**Action item**
Copy out all of the entries exactly as they appear.

******************************

(* ===== verification/PlatformProofs.v ===== *)
(** * PlatformProofs: every completed request is billed once

    The invariant of [Platform] and its two consequences: in every reachable state
    the ledger is a part of the charges of the completed requests, all of them once
    everything is settled; and from every reachable state in which a relay and the
    consumer are running, these settle everything by themselves. *)

From S2P Require Import Prelude Golib Request Budget Auth Store Outbox AuditTrail Postgres.
From S2P Require Import PostgresProofs Evaluators EvalStore EvalProofs Clients Platform.

Module platform_proofs.
Import persistence postgres postgres_proofs keeping clients platform.

(** ** Tables with the same rows *)

Definition same_rows (t t' : outbox.Table) : Prop := outbox.row <$> t' = outbox.row <$> t.

Lemma same_rows_pointwise (t t' : outbox.Table) (f : string → outbox.Entry → outbox.Entry) :
  (∀ k, t' !! k = f k <$> t !! k) → (∀ k e, outbox.row (f k e) = outbox.row e) → same_rows t t'.
Proof.
  intros Ht Hf. apply map_eq. intros k. rewrite !lookup_fmap, Ht. destruct (t !! k); simpl; [|done].
  by rewrite Hf.
Qed.

Lemma same_rows_alter (t : outbox.Table) (k : string) (f : outbox.Entry → outbox.Entry) :
  (∀ e, outbox.row (f e) = outbox.row e) → same_rows t (alter f k t).
Proof.
  intros Hf. apply (same_rows_pointwise _ _ (λ k', if decide (k = k') then f else λ e, e)).
  - intros k'. destruct (decide (k = k')) as [<-|Hne]; [by rewrite lookup_alter_eq|].
    rewrite lookup_alter_ne by done. by destruct (t !! k').
  - intros k' e. by destruct (decide _).
Qed.

Lemma same_rows_lookup (t t' : outbox.Table) (k : string) (e' : outbox.Entry) :
  same_rows t t' → t' !! k = Some e' → ∃ e, t !! k = Some e ∧ outbox.row e' = outbox.row e.
Proof.
  intros Hs He. apply (f_equal (λ m : gmap string outbox.Row, m !! k)) in Hs.
  rewrite !lookup_fmap, He in Hs. simpl in Hs. symmetry in Hs. apply fmap_Some in Hs as (e & ? & ?). eauto.
Qed.

#[global] Instance same_rows_sym : Symmetric same_rows.
Proof. intros t t' Hs. symmetry. exact Hs. Qed.

Lemma count_events_rows (ty id : string) (t t' : outbox.Table) :
  same_rows t t' → count_events ty id t' = count_events ty id t.
Proof.
  intros Hs. set (f := λ kr : string * outbox.Row,
    (outbox.EventType kr.2 =s ty) && (outbox.AggregateID kr.2 =s id)).
  assert (∀ m : outbox.Table, count_events ty id m = count f (map_to_list (outbox.row <$> m))) as Hc.
  { intros m. unfold count_events. by rewrite map_to_list_fmap, count_fmap. }
  by rewrite !Hc, Hs.
Qed.

Section Proofs.
Context `{Outside} `{evalstore.Codecs}.

Lemma announced_same_rows (d d' : DB) :
  ai_requests d' = ai_requests d → same_rows (outbox_events d) (outbox_events d') →
  announced d → announced d'.
Proof.
  intros Hr Hs [Hc Hf Hu]. split; rewrite Hr.
  - intros ty id Hty. rewrite (count_events_rows _ _ _ _ Hs). auto.
  - intros id. rewrite (count_events_rows _ _ _ _ Hs). auto.
  - intros id r Hid Hst. destruct (Hu id r Hid Hst) as (k & e & He & Hty & Hab & Hrep).
    destruct (same_rows_lookup _ _ k e (symmetry Hs) He) as (e' & He' & Hrow). exists k, e'.
    unfold event_type, about, reports in *. rewrite <- Hrow. eauto.
Qed.

(** ** Effects seen by the relays *)

Lemma effect_keep (c : call) (d d' : DB) (k : string) (e : outbox.Entry) :
  effect c d d' → outbox_events d !! k = Some e → outbox_events d' !! k = Some e.
Proof.
  intros [es _ _ Hp _|id r r' es _ _ _ _ Hp _|id p mid meta now e' _ _ _ _ _ Hp _ _] He;
    by eapply posted_keep.
Qed.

******************************

**Answer below**
(* ===== verification/PlatformProofs.v ===== *)
(** * PlatformProofs: every completed request is billed once

    The invariant of [Platform] and its two consequences: in every reachable state
    the ledger is a part of the charges of the completed requests, all of them once
    everything is settled; and from every reachable state in which a relay and the
    consumer are running, these settle everything by themselves. *)

From S2P Require Import Prelude Golib Request Budget Auth Store Outbox AuditTrail Postgres.
From S2P Require Import PostgresProofs Evaluators EvalStore EvalProofs Clients Platform.

Module platform_proofs.
Import persistence postgres postgres_proofs keeping clients platform.

(** ** Tables with the same rows *)

Definition same_rows (t t' : outbox.Table) : Prop := outbox.row <$> t' = outbox.row <$> t.

Lemma same_rows_pointwise (t t' : outbox.Table) (f : string → outbox.Entry → outbox.Entry) :
  (∀ k, t' !! k = f k <$> t !! k) → (∀ k e, outbox.row (f k e) = outbox.row e) → same_rows t t'.
Proof.
  intros Ht Hf. apply map_eq. intros k. rewrite !lookup_fmap, Ht. destruct (t !! k); simpl; [|done].
  by rewrite Hf.
Qed.

Lemma same_rows_alter (t : outbox.Table) (k : string) (f : outbox.Entry → outbox.Entry) :
  (∀ e, outbox.row (f e) = outbox.row e) → same_rows t (alter f k t).
Proof.
  intros Hf. apply (same_rows_pointwise _ _ (λ k', if decide (k = k') then f else λ e, e)).
  - intros k'. destruct (decide (k = k')) as [<-|Hne]; [by rewrite lookup_alter_eq|].
    rewrite lookup_alter_ne by done. by destruct (t !! k').
  - intros k' e. by destruct (decide _).
Qed.

Lemma same_rows_lookup (t t' : outbox.Table) (k : string) (e' : outbox.Entry) :
  same_rows t t' → t' !! k = Some e' → ∃ e, t !! k = Some e ∧ outbox.row e' = outbox.row e.
Proof.
  intros Hs He. apply (f_equal (λ m : gmap string outbox.Row, m !! k)) in Hs.
  rewrite !lookup_fmap, He in Hs. simpl in Hs. symmetry in Hs. apply fmap_Some in Hs as (e & ? & ?). eauto.
Qed.

#[global] Instance same_rows_sym : Symmetric same_rows.
Proof. intros t t' Hs. symmetry. exact Hs. Qed.

Lemma count_events_rows (ty id : string) (t t' : outbox.Table) :
  same_rows t t' → count_events ty id t' = count_events ty id t.
Proof.
  intros Hs. set (f := λ kr : string * outbox.Row,
    (outbox.EventType kr.2 =s ty) && (outbox.AggregateID kr.2 =s id)).
  assert (∀ m : outbox.Table, count_events ty id m = count f (map_to_list (outbox.row <$> m))) as Hc.
  { intros m. unfold count_events. by rewrite map_to_list_fmap, count_fmap. }
  by rewrite !Hc, Hs.
Qed.

Section Proofs.
Context `{Outside} `{evalstore.Codecs}.

Lemma announced_same_rows (d d' : DB) :
  ai_requests d' = ai_requests d → same_rows (outbox_events d) (outbox_events d') →
  announced d → announced d'.
Proof.
  intros Hr Hs [Hc Hf Hu]. split; rewrite Hr.
  - intros ty id Hty. rewrite (count_events_rows _ _ _ _ Hs). auto.
  - intros id. rewrite (count_events_rows _ _ _ _ Hs). auto.
  - intros id r Hid Hst. destruct (Hu id r Hid Hst) as (k & e & He & Hty & Hab & Hrep).
    destruct (same_rows_lookup _ _ k e (symmetry Hs) He) as (e' & He' & Hrow). exists k, e'.
    unfold event_type, about, reports in *. rewrite <- Hrow. eauto.
Qed.

(** ** Effects seen by the relays *)

Lemma effect_keep (c : call) (d d' : DB) (k : string) (e : outbox.Entry) :
  effect c d d' → outbox_events d !! k = Some e → outbox_events d' !! k = Some e.
Proof.
  intros [es _ _ Hp _|id r r' es _ _ _ _ Hp _|id p mid meta now e' _ _ _ _ _ Hp _ _] He;
    by eapply posted_keep.
Qed.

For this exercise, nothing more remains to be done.